In 1875 New York City, customs house official HH Brown was something of a well-known and well-liked figure. He was quite wealthy and enjoyed a relatively lavish lifestyle with his family. All that would collapse in on itself on the first day of April 1875.

Brown returned home from work that day to find that his son was not at home as he would usually be. He went looking for him and soon found him in the barn. The 13-year-old was dead. It later transpired that the teenager was attempting to appear as if he had hanged himself as a ruse to trick his friends and siblings. In doing so, he had managed to accidentally kill himself.
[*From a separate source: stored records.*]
(* ===== verification/SeekSequence.v ===== *)
(** * Locating a block of lines: [apply-patch/src/seek_sequence.rs]

    [seek_sequence] searches a file's lines for the lines of a patch chunk with
    four passes of decreasing strictness.  Slice and index accesses that could
    panic are modelled: the outer [option] is [None] exactly when the Rust code
    would panic, and the specification theorem shows that it never is. *)

From stdpp Require Import base option list numbers.
From S2P Require Import Prelude.

(** The punctuation table of [normalise]. *)
Definition DASHES : list char := [0x2010; 0x2011; 0x2012; 0x2013; 0x2014; 0x2015; 0x2212]%N.
Definition SINGLE_QUOTES : list char := [0x2018; 0x2019; 0x201A; 0x201B]%N.
Definition DOUBLE_QUOTES : list char := [0x201C; 0x201D; 0x201E; 0x201F]%N.
Definition ODD_SPACES : list char :=
  [0x00A0; 0x2002; 0x2003; 0x2004; 0x2005; 0x2006; 0x2007; 0x2008; 0x2009; 0x200A;
   0x202F; 0x205F; 0x3000]%N.

Definition normalise_char (c : char) : char :=
  if existsb (N.eqb c) DASHES then 45%N
  else if existsb (N.eqb c) SINGLE_QUOTES then 39%N
  else if existsb (N.eqb c) DOUBLE_QUOTES then 34%N
  else if existsb (N.eqb c) ODD_SPACES then 32%N
  else c.

Definition normalise (s : str) : str := map normalise_char (trim s).

(** [lines[i..i + pattern.len()] == *pattern]; [None] when the slice is out of
    range. *)
Definition exact_match (lines pattern : list str) (i : nat) : option bool :=
  if length lines <? i + length pattern then None
  else Some (bool_decide (take (length pattern) (drop i lines) = pattern)).

(** The inner loop of the other passes, comparing [f lines[i + p_idx]] with
    [f pat]; [None] when an index is out of range. *)
Fixpoint lines_match (f : str → str) (lines pattern : list str) (i : nat) : option bool :=
  match pattern with
  | [] => Some true
  | pat :: pattern' =>
      match lines !! i with
      | None => None
      | Some line =>
          if f line ==s f pat then lines_match f lines pattern' (S i) else Some false
      end
  end.

(** [for i in lo..=hi { if m(i) { return Some(i) } }], with [cnt] positions left. *)
Fixpoint scan (m : nat → option bool) (lo cnt : nat) : option (option nat) :=
  match cnt with
  | O => Some None
  | S cnt' =>
      match m lo with
      | None => None
      | Some true => Some (Some lo)
      | Some false => scan m (S lo) cnt'
      end
  end.

Definition scan_range (m : nat → option bool) (lo hi : nat) : option (option nat) :=
  scan m lo (S hi - lo).

(** Passes run one after the other until one of them finds a position. *)
Fixpoint first_pass (passes : list (nat → option bool)) (lo hi : nat) : option (option nat) :=
  match passes with
  | [] => Some None
  | m :: passes' =>
      match scan_range m lo hi with
      | None => None
      | Some (Some i) => Some (Some i)
      | Some None => first_pass passes' lo hi
      end
  end.

Definition seek_sequence (lines pattern : list str) (start : nat) (eof : bool)
  : option (option nat) :=
  if bool_decide (pattern = []) then Some (Some start)
  else if length lines <? length pattern then Some None
  else
    let search_start :=
      if eof && (length pattern <=? length lines) then length lines - length pattern
      else start in
    first_pass
      [ exact_match lines pattern;
        lines_match trim_end lines pattern;
        lines_match trim lines pattern;
        lines_match normalise lines pattern ]
      search_start (length lines - length pattern).

(** ** Specification *)

(** The strictness levels, strictest first. *)
Definition levels : list (str → str) := [id; trim_end; trim; normalise].

(** The block of [pattern]'s length at line [i] equals [pattern] up to [f]. *)
Definition block_matches (f : str → str) (lines pattern : list str) (i : nat) : Prop :=
  i + length pattern ≤ length lines
  ∧ f <$> take (length pattern) (drop i lines) = f <$> pattern.

(** The first line the search looks at. *)
Definition seek_from (lines pattern : list str) (start : nat) (eof : bool) : nat :=
  if eof then length lines - length pattern else start.

(** What the search from a line on promises: the answer is the earliest position, at or
    after that line, of the strictest level that matches anywhere there; [None] means
    that no level matches anywhere there. *)
Definition seek_spec (lines pattern : list str) (lo : nat) (r : option nat) : Prop :=
  match r with
  | Some i =>
      ∃ k f, levels !! k = Some f ∧ lo ≤ i ∧ block_matches f lines pattern i
        ∧ (∀ j, lo ≤ j → j < i → ¬ block_matches f lines pattern j)
        ∧ (∀ k' f' j, k' < k → levels !! k' = Some f' → lo ≤ j →
             ¬ block_matches f' lines pattern j)
  | None => ∀ k f j, levels !! k = Some f → lo ≤ j → ¬ block_matches f lines pattern j
  end.

(** ** Proofs *)

Lemma exact_match_spec lines pattern i :
  i + length pattern ≤ length lines →
  ∃ b, exact_match lines pattern i = Some b ∧ (b = true ↔ block_matches id lines pattern i).
Proof.
  intros Hi. unfold exact_match, block_matches.
  destruct (Nat.ltb_spec (length lines) (i + length pattern)); [lia|].
  eexists. split; [done|]. rewrite bool_decide_eq_true, !list_fmap_id. tauto.
Qed.

Lemma lines_match_spec f lines pattern i :
  i + length pattern ≤ length lines →
  ∃ b, lines_match f lines pattern i = Some b ∧ (b = true ↔ block_matches f lines pattern i).
Proof.
  revert i. induction pattern as [|pat pattern IH]; intros i Hi; cbn [lines_match length] in *.
  { exists true. split; [done|]. split; [|done]. by split; [simpl; lia|]. }
  destruct (lookup_lt_is_Some_2 lines i) as [line Hline]; [lia|]. rewrite Hline.
  assert (Hdrop : drop i lines = line :: drop (S i) lines) by by apply drop_S.
  unfold block_matches; cbn [length]; rewrite Hdrop; cbn [take fmap list_fmap].
  destruct (IH (S i)) as (b & Hb & Hspec); [lia|]. unfold block_matches in Hspec.
  case_bool_decide as Hf.
  - exists b. split; [done|]. rewrite Hspec, Hf. split.
    + intros [? ->]. split; [lia|done].
    + intros [? [= ?]]. split; [lia|done].
  - exists false. split; [done|]. split; [done|]. intros [_ [= ? ?]]. done.
Qed.

(** A pass whose test is total and decides [P] returns the first position of the
    range where [P] holds. *)
Lemma scan_spec (m : nat → option bool) (P : nat → Prop) lo cnt :
  (∀ j, lo ≤ j < lo + cnt → ∃ b, m j = Some b ∧ (b = true ↔ P j)) →
  ∃ r, scan m lo cnt = Some r ∧
    match r with
    | Some i => lo ≤ i < lo + cnt ∧ P i ∧ ∀ j, lo ≤ j < i → ¬ P j
    | None => ∀ j, lo ≤ j < lo + cnt → ¬ P j
    end.
Proof.
  revert lo. induction cnt as [|cnt IH]; intros lo Hm; cbn [scan].
  { exists None. split; [done|]. intros; lia. }
  destruct (Hm lo) as (b & -> & Hb); [lia|]. destruct b.
  - exists (Some lo). split; [done|]. split; [lia|]. split; [by apply Hb|]. intros; lia.
  - destruct (IH (S lo)) as (r & -> & Hr); [intros j Hj; apply Hm; lia|].
    assert (¬ P lo) by (intros HP; by apply Hb in HP).
    exists r. split; [done|]. destruct r as [i|].
    + destruct Hr as (? & ? & Hmin). split; [lia|]. split; [done|]. intros j Hj.
      destruct (decide (j = lo)) as [->|]; [done|]. apply Hmin; lia.
    + intros j Hj. destruct (decide (j = lo)) as [->|]; [done|]. apply Hr; lia.
Qed.

Lemma first_pass_spec (passes : list (nat → option bool)) (Ps : list (nat → Prop)) lo hi :
  Forall2 (λ m P, ∀ j, lo ≤ j ≤ hi → ∃ b, m j = Some b ∧ (b = true ↔ P j)) passes Ps →
  ∃ r, first_pass passes lo hi = Some r ∧
    match r with
    | Some i => ∃ k P, Ps !! k = Some P ∧ lo ≤ i ≤ hi ∧ P i ∧ (∀ j, lo ≤ j < i → ¬ P j)
        ∧ (∀ k' P' j, k' < k → Ps !! k' = Some P' → lo ≤ j ≤ hi → ¬ P' j)
    | None => ∀ k P j, Ps !! k = Some P → lo ≤ j ≤ hi → ¬ P j
    end.
Proof.
  induction 1 as [|m P passes Ps Hm _ IH]; cbn [first_pass].
  { exists None. split; [done|]. intros k P j Hk. by rewrite lookup_nil in Hk. }
  unfold scan_range.
  destruct (scan_spec m P lo (S hi - lo)) as (r & -> & Hr); [intros j ?; apply Hm; lia|].
  destruct r as [i|].
  - destruct Hr as (? & ? & ?). exists (Some i). split; [done|]. exists 0, P.
    split; [done|]. split; [lia|]. do 2 (split; [done|]). intros; lia.
  - destruct IH as (r & -> & Hr'). exists r. split; [done|]. destruct r as [i|].
    + destruct Hr' as (k & Q & ? & ? & ? & ? & Hk). exists (S k), Q. do 4 (split; [done|]).
      intros [|k'] P' j Hlt Heq Hj; [simplify_eq/=; apply Hr; lia|].
      apply (Hk k'); [lia|done|done].
    + intros [|k] Q j Heq Hj; [simplify_eq/=; apply Hr; lia|]. by apply (Hr' k).
Qed.

Lemma block_matches_bound f lines pattern i :
  block_matches f lines pattern i → i + length pattern ≤ length lines.
Proof. by intros [? _]. Qed.

Lemma seek_sequence_meets_spec lines pattern start eof :
  pattern ≠ [] →
  ∃ r, seek_sequence lines pattern start eof = Some r
       ∧ seek_spec lines pattern (seek_from lines pattern start eof) r.
Proof.
  intros Hne. unfold seek_sequence, seek_spec.
  rewrite bool_decide_eq_false_2 by done.
  destruct (Nat.ltb_spec (length lines) (length pattern)) as [Hlen|Hlen].
  { exists None. split; [done|]. intros k f j _ _ Hm%block_matches_bound. lia. }
  rewrite (proj2 (Nat.leb_le _ _) Hlen), andb_true_r. fold (seek_from lines pattern start eof).
  set (lo := seek_from lines pattern start eof). set (hi := length lines - length pattern).
  destruct (first_pass_spec
    [exact_match lines pattern; lines_match trim_end lines pattern;
     lines_match trim lines pattern; lines_match normalise lines pattern]
    ((λ f, block_matches f lines pattern) <$> levels) lo hi) as (r & -> & Hr).
  { repeat constructor; intros j Hj;
      first [apply exact_match_spec | apply lines_match_spec]; lia. }
  assert (Hlook : ∀ k f, levels !! k = Some f →
    ((λ f, block_matches f lines pattern) <$> levels) !! k = Some (block_matches f lines pattern)).
  { intros k f Hk. by rewrite list_lookup_fmap, Hk. }
  exists r. split; [done|]. destruct r as [i|].
  - destruct Hr as (k & P & HP & Hi & HPi & Hmin & Hstrict).
    rewrite list_lookup_fmap in HP. destruct (levels !! k) as [f|] eqn:Hk; [|done].
    simplify_eq/=. exists k, f. split; [done|]. split; [lia|]. split; [done|]. split.
    + intros j ? ?. apply Hmin; lia.
    + intros k' f' j Hk' Hf' Hj Hm. pose proof (block_matches_bound _ _ _ _ Hm).
      apply (Hstrict k' _ j Hk' (Hlook _ _ Hf')); [lia|done].
  - intros k f j Hf Hj Hm. pose proof (block_matches_bound _ _ _ _ Hm).
    apply (Hr k _ j (Hlook _ _ Hf)); [lia|done].
Qed.

Lemma seek_sequence_empty lines start eof : seek_sequence lines [] start eof = Some (Some start).
Proof. done. Qed.

Lemma seek_sequence_total lines pattern start eof :
  ∃ r, seek_sequence lines pattern start eof = Some r.
Proof.
  destruct (decide (pattern = [])) as [->|Hne]; [by eexists|].
  destruct (seek_sequence_meets_spec lines pattern start eof Hne) as (r & -> & _). by eexists.
Qed.

(** What a caller may rely on: a position returned is a match of some level, and
    without [eof] it is not before [start]. *)
Lemma seek_sequence_found lines pattern start eof i :
  start ≤ length lines →
  seek_sequence lines pattern start eof = Some (Some i) →
  (∃ f, f ∈ levels ∧ block_matches f lines pattern i) ∧ (eof = false → start ≤ i).
Proof.
  intros Hstart. destruct (decide (pattern = [])) as [->|Hne].
  - intros [= <-]. split; [|lia]. exists id. split; [by constructor|]. split; cbn; [lia|done].
  - destruct (seek_sequence_meets_spec lines pattern start eof Hne) as (r & -> & Hr).
    intros [= ->]. destruct Hr as (k & f & Hk & Hlo & Hm & _). split.
    + exists f. split; [by eapply list_elem_of_lookup_2|done].
    + intros ->. done.
Qed.

(** A verbatim occurrence with no earlier one at or after [start] is the answer. *)
Lemma seek_sequence_first_exact lines pattern start i :
  pattern ≠ [] → start ≤ i → block_matches id lines pattern i →
  (∀ j, start ≤ j < i → ¬ block_matches id lines pattern j) →
  seek_sequence lines pattern start false = Some (Some i).
Proof.
  intros Hne Hi Hm Hmin.
  destruct (seek_sequence_meets_spec lines pattern start false Hne) as (r & -> & Hr).
  destruct r as [i'|]; cbn in Hr.
  - destruct Hr as (k & f & Hk & Hlo & Hm' & Hfirst & Hstrict).
    destruct k as [|k]; [|by destruct (Hstrict 0 id i); [lia|..]].
    injection Hk as <-. do 2 f_equal. destruct (lt_eq_lt_dec i i') as [[?|?]|?]; [|done|].
    + by destruct (Hfirst i).
    + by destruct (Hmin i').
  - by destruct (Hr 0 id i).
Qed.

(** The block that ends the file. *)
Definition last_window (lines pattern : list str) : nat := length lines - length pattern.

(** C30: the search never panics.  The empty pattern is found at [start].  Without [eof]
    the answer is the earliest position at or after [start] of the strictest level that
    matches anywhere there, and there is no answer only if no level matches.  With [eof]
    a block that ends the file, at one of the levels, is found there. *)
Theorem seek_sequence_correct lines pattern start eof :
  ∃ r, seek_sequence lines pattern start eof = Some r
       ∧ (pattern = [] → r = Some start)
       ∧ (pattern ≠ [] → eof = false → seek_spec lines pattern start r)
       ∧ (pattern ≠ [] → eof = true →
          ∀ f, f ∈ levels → block_matches f lines pattern (last_window lines pattern) →
          r = Some (last_window lines pattern)).
Proof.
  destruct (decide (pattern = [])) as [->|Hne]; [by exists (Some start)|].
  destruct (seek_sequence_meets_spec lines pattern start eof Hne) as (r & Hr & Hspec).
  exists r. split; [done|]. split; [done|]. split; [by intros _ ->|].
  intros _ -> f (k & Hk)%list_elem_of_lookup Hm. cbn [seek_from] in Hspec. destruct r as [i|].
  - destruct Hspec as (k' & f' & _ & Hlo & Hm' & _). apply block_matches_bound in Hm, Hm'.
    unfold last_window in *. f_equal. lia.
  - by destruct (Hspec k f (last_window lines pattern) Hk).
Qed.

(** With [eof] only the last window of the file is looked at: a block that occurs
    earlier in the file, after [start], is not found. *)
Lemma seek_sequence_eof_no_fallback :
  seek_sequence [[97%N]; [98%N]] [[97%N]] 0 true = Some None
  ∧ seek_sequence [[97%N]; [98%N]] [[97%N]] 0 false = Some (Some 0).
Proof. done. Qed.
The doctor will stab you now

Kaufman, Texas. In April of 1886, local joker Tom Rogers thought it’d be a lark to get one over on the local doctor. Local joker Tom Rogers was wrong.

It’s not hugely funny, but Rogers’ big April Fools’ gag was to send the town’s MD Dr Mosley out on a ghost job. Leaving a message with the doctor to attend ‘an emergency call’ some three miles out of town, Rogers sat back and waited for the ‘hilarity’ to ensue. It never came. What came instead was a brutal knife attack.

Enraged by the waste of his time - and clearly no fan of practical jokes - the doctor returned from his wasted trip an angry man. Ignoring his Hippocratic Oath to ‘do no harm’, Dr Mosley repeatedly stabbed Rogers in the face, head and neck until he was dead.

We’ll end on a lighter note… war. Well, technically there wasn’t a war after this prank, but there very nearly was. Still, no one died, at least. So it seems a slightly cheerier way to end our round-up.

Israeli intelligence services aren’t exactly known for their japesters. Understandably so too. Relations with neighbouring Muslim countries are notoriously rather fraught, to say the least.

An Israeli spook was sentenced to prison in 1986 after he contacted a radio station with a hoax story about gunmen attempting to assassinate Lebanese Shia Muslim leader and member of the Lebanese Cabinet Nabih Berri. It's the sort of story that would very likely lead to retaliation from Lebanon or, at least, rogue factions within the country. Where the intelligence officer saw the humour there is anyone's guess.

Unsurprisingly, no one else found it amusing and the man was sentenced to 35 days in jail by decree of the red-faced Defense Minister Yitzhak Rabin, who had believed and publicly announced the fake shooting.

It seems that intelligence isn’t always intelligent.

Maybe learn your lesson from the poor unfortunates here and steer clear of pranks, hoaxes and practical jokes this April Fools’ Day, eh?